Levi’s® worked with art manager Luca Jakab on their latest campaign, dubbed the Levi’s® Trucker Art Project. Luca told us that she also has a used Trucker, which she bought second-hand in East London, in the Mecca of vintage shops, on Brick Lane. She usually doesn’t shop by brand, but she agrees that the iconic character of Levi’s jackets is indisputable. She also appreciates that the American brand has been trying to contribute to sustainability over the past years, for example by using less water and toxic materials when producing their clothes. On top, the recycling wave has also reached the brand – as a meeting point between art and fashion, a second-hand denim jacket can be a perfect platform for creative freedom.
Keeping these in mind, Luca has chosen six Hungarian artists whose fresh perspective matches the project well.
“I was looking for artists whose style and message can become just as iconic as a Levi’s’ jacket. I wanted to see characteristic jackets that fit into popular culture and carry a positive message of some sort. My biggest problem was that I could only invite six creators; I had plenty of other ideas, as there are countless talented graphic designers and painters here, in Hungary”– Luca shared.
The jackets created in the framework of the Levi’s® Trucker Art Project feature the works of Áron Baráth, Kata Bereczki, Csaba Klement, Miklós Kiss, Dániel Labrosse and Fanny Pápay. We managed to reach four out of the six, and asked them about their designs and what this all means to them.
“I wanted to make a jacket that stands out at first glance. The colors and their placement were inspired by early nineties old-school sweaters, and by highlighting them with contours, I was looking for a drawing-like effect as if I had drawn the jacket itself, too. Its pattern was inspired by parties and dancing, which most of us miss very much these days. I strived to portray joy, community experience and euphoria. If someone was to purchase this jacket because I painted on it, it has my figures and on top I also get to help an important cause, it’s great” – Csaba Klement told us.
“I wanted to paint a scene with a light theme, one that makes the jacket an even cooler, bolder and more extreme piece. The figures of the scene look out from the picture, address the audience and sort of “wink” at them. I think it is very important to take art out of the walls of galleries every now and then and to bring it closer to people. This project is a great opportunity for this, and on top we also get to support Autistic Art Foundation with it” – Kata Bereczki shared.
“The Levi’s® Trucker is a classic piece, evoking Woodstock and the San Francisco flower power movement for me, symbolizing the importance of individual freedom and togetherness, which is once again very relevant today. I portrayed this on the jacket in my own style, in the form of a figure with a flower as a head” – Dani Labrosse explained.

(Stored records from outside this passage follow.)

(* ===== verification/TagPtr.v ===== *)
(** Tagged global pointers: [include/radixtree/common.h].

    A [Gptr] (an [nvmm::GlobalPtr]) is a 64-bit word; a [TagGptr] pairs one
    with a 64-bit version tag, and may carry a mark in its least significant
    bit. *)

From S2P Require Import Prelude.

Abbreviation Gptr := Z.

Record TagGptr := mkTagGptr { gptr_ : Gptr; tag_ : Z }.

#[global] Instance TagGptr_eq_dec : EqDecision TagGptr.
Proof. solve_decision. Defined.

(** [TagGptr()], [TagGptr(uint64_t)], [TagGptr(gptr, tag)]. *)
Definition TagGptr_null : TagGptr := mkTagGptr 0 0.
Definition TagGptr_of_u64 (g : Z) : TagGptr := mkTagGptr g 0.
Definition TagGptr_make (g : Gptr) (t : Z) : TagGptr := mkTagGptr g t.

(** [p & ~(Gptr)1] on a 64-bit word. *)
Definition gptr_mask (p : Gptr) : Gptr := Z.land p (two64 - 2).

(** [TagGptr(mark, gptr, tag)]. *)
Definition TagGptr_marked (mark : Z) (g : Gptr) (t : Z) : TagGptr :=
  mkTagGptr (Z.lor (gptr_mask g) (Z.land mark 1)) t.

Definition mark (t : TagGptr) : Z := Z.land (gptr_ t) 1.
Definition gptr (t : TagGptr) : Gptr := gptr_mask (gptr_ t).
Definition gptr_nomark (t : TagGptr) : Gptr := gptr_ t.
Definition tag (t : TagGptr) : Z := tag_ t.

(** [tq.tag() + 1] on [uint64_t]. *)
Definition tag_succ (t : TagGptr) : Z := u64 (tag t + 1).

(** [operator==]. *)
Definition TagGptr_eqb (a b : TagGptr) : bool :=
  (gptr a =? gptr b) && (mark a =? mark b) && (tag a =? tag b).

Definition wf_ptr (g : Gptr) : Prop := 0 <= g < two64.

#[global] Instance wf_ptr_dec g : Decision (wf_ptr g).
Proof. unfold wf_ptr. apply _. Defined.

(** ** Splitting a word into its masked part and its mark *)

Lemma land_1_mod g : Z.land g 1 = g mod 2.
Proof. change 1 with (Z.ones 1) at 1. by rewrite Z.land_ones. Qed.

Lemma gptr_mask_even g : wf_ptr g → gptr_mask g = g - g mod 2.
Proof.
  intros [H0 H1]. unfold gptr_mask. rewrite <-land_1_mod.
  assert (Z.land g (two64 - 2) = Z.ldiff g 1) as ->.
  { apply Z.bits_inj'. intros n Hn. rewrite Z.land_spec, Z.ldiff_spec.
    destruct (decide (n < 64)) as [Hs|Hs].
    - f_equal. change (two64 - 2) with (Z.ldiff (Z.ones 64) 1).
      rewrite Z.ldiff_spec, Z.ones_spec_low by lia. done.
    - assert (Z.testbit g n = false) as ->; [|done].
      apply Z.bits_above_log2; [lia|].
      destruct (decide (g = 0)) as [->|]; [simpl; lia|].
      apply Z.log2_lt_pow2; [lia|]. unfold two64 in H1.
      eapply Z.lt_le_trans; [exact H1|]. apply Z.pow_le_mono_r; lia. }
  pose proof (Z.land_ldiff g 1) as Hd.
  pose proof (Z.add_nocarry_lxor (Z.land g 1) (Z.ldiff g 1)) as Ha.
  rewrite (Z.land_comm g 1) in *.
  assert (Z.land (Z.land 1 g) (Z.ldiff g 1) = 0) as Hz.
  { apply Z.bits_inj'. intros n _. rewrite !Z.land_spec, Z.ldiff_spec, Z.bits_0.
    destruct (Z.testbit 1 n), (Z.testbit g n); done. }
  specialize (Ha Hz).
  rewrite Z.lxor_lor in Ha by done.
  assert (Z.lor (Z.land 1 g) (Z.ldiff g 1) = g) as Hg.
  { apply Z.bits_inj'. intros n _. rewrite Z.lor_spec, Z.land_spec, Z.ldiff_spec.
    destruct (Z.testbit 1 n), (Z.testbit g n); done. }
  lia.
Qed.

Lemma TagGptr_eqb_spec a b :
  wf_ptr (gptr_ a) → wf_ptr (gptr_ b) → TagGptr_eqb a b = true ↔ a = b.
Proof.
  intros Ha Hb. unfold TagGptr_eqb, gptr, mark, tag.
  rewrite !andb_true_iff, !Z.eqb_eq, !gptr_mask_even, !land_1_mod by done.
  destruct a as [ga ta], b as [gb tb]; simpl.
  split; [intros [[??] ?]|intros [=]]; subst; [f_equal; lia|done].
Qed.

Lemma TagGptr_eqb_refl t : TagGptr_eqb t t = true.
Proof. unfold TagGptr_eqb. by rewrite !Z.eqb_refl. Qed.
(* ===== verification/RadixSpec.v ===== *)
(** The radix tree refines a versioned map.

    [rt_inv w root M]: in the memory of [w], the tree at [root] represents the
    map [M] from keys to tagged value pointers, and every block is one the heap
    has in use.  Each operation, run alone from such a state, computes the
    abstract operation on [M] and restores the invariant; [put] and [putC] can
    only stop early if the heap refuses the (at most two) nodes they need. *)

From S2P Require Import Prelude TagPtr Fam RadixTree RadixInv.

(** ** The abstract versioned map *)

(** The value pointer of a key: null with tag 0 when the key has no node. *)
Definition ver (M : gmap bytes TagGptr) (k : bytes) : TagGptr := default TagGptr_null (M !! k).

(** An update bumps the tag of an existing node; a new node starts at tag 0.
    Inserting a key may also create a node, without value, for a prefix that it
    shares with another key. *)
Inductive Put_spec (M : gmap bytes TagGptr) (k : bytes) (v : Gptr) : gmap bytes TagGptr → Prop :=
  | put_update t : M !! k = Some t →
      Put_spec M k v (<[k := TagGptr_make v (tag_succ t)]> M)
  | put_fresh : M !! k = None →
      Put_spec M k v (<[k := TagGptr_make v 0]> M)
  | put_fresh_split pre : M !! k = None → M !! pre = None →
      pre `prefix_of` k → pre ≠ k →
      Put_spec M k v (<[k := TagGptr_make v 0]> (<[pre := TagGptr_null]> M)).

(** The value pointer [put] leaves at the key. *)
Definition put_result (M : gmap bytes TagGptr) (k : bytes) (v : Gptr) : TagGptr :=
  match M !! k with
  | Some t => TagGptr_make v (tag_succ t)
  | None => TagGptr_make v 0
  end.

Lemma Put_spec_same M k v M' : Put_spec M k v M' → M' !! k = Some (put_result M k v).
Proof. unfold put_result. intros [t Ht|Hn|pre Hn _ _ _]; rewrite ?Ht, ?Hn; apply lookup_insert_eq. Qed.

(** Other keys keep their value pointers. *)
Lemma Put_spec_other M k v M' k' : Put_spec M k v M' → k ≠ k' → ver M' k' = ver M k'.
Proof.
  unfold ver. intros [t Ht|Hn|pre Hn Hpre _ _] Hne; rewrite lookup_insert_ne by done; [done..|].
  rewrite lookup_insert. case_decide; subst; [by rewrite Hpre|done].
Qed.

Definition Del_spec (M : gmap bytes TagGptr) (k : bytes) : gmap bytes TagGptr :=
  match M !! k with
  | Some t => <[k := TagGptr_make 0 (tag_succ t)]> M
  | None => M
  end.

Section Spec.
Context {N : Nvmm} {L : NvmmLaws N}.
Implicit Types (w : world) (M : gmap bytes TagGptr) (key : bytes).

Record rt_inv w (root : Gptr) M : Prop := {
  inv_repr : repr (mem w) root M;
  inv_live : dom (mem w) ⊆ live (hs w)
}.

“What makes a mass product unique? The jacket I designed was made with the T-shirt printing technology available in all shopping centers. Intentionally, because uniqueness can be questioned more this way, and the irony is even more emphatic. I would also like to collaborate with similar large brands in the future and this was a great first try”– Miklós Kiss told us.
The audience could check out the cool jackets until November 30 in the capsules of glass covered advertising columns located at certain frequented spots in Budapest – in Kristóf tér, Fővám tér and Károly körút. They are up for bids at the platform of Autistic Art’s annual charity auction until December 10.
Regarding Autistic Art Foundation, Luca highlighted:
“It is exceptional how they give a voice to people on the spectrum with their art program, thus completely repositioning their role in society. It would have been hard to find anything better than them, not to mention that supporting such a valuable and professional organization also looks good on Levi’s®’ resume.“
The proceeds of selling the Levi’s® jackets designed by the artists invited will be donated to Autistic Art Foundation and the programs supported by the same.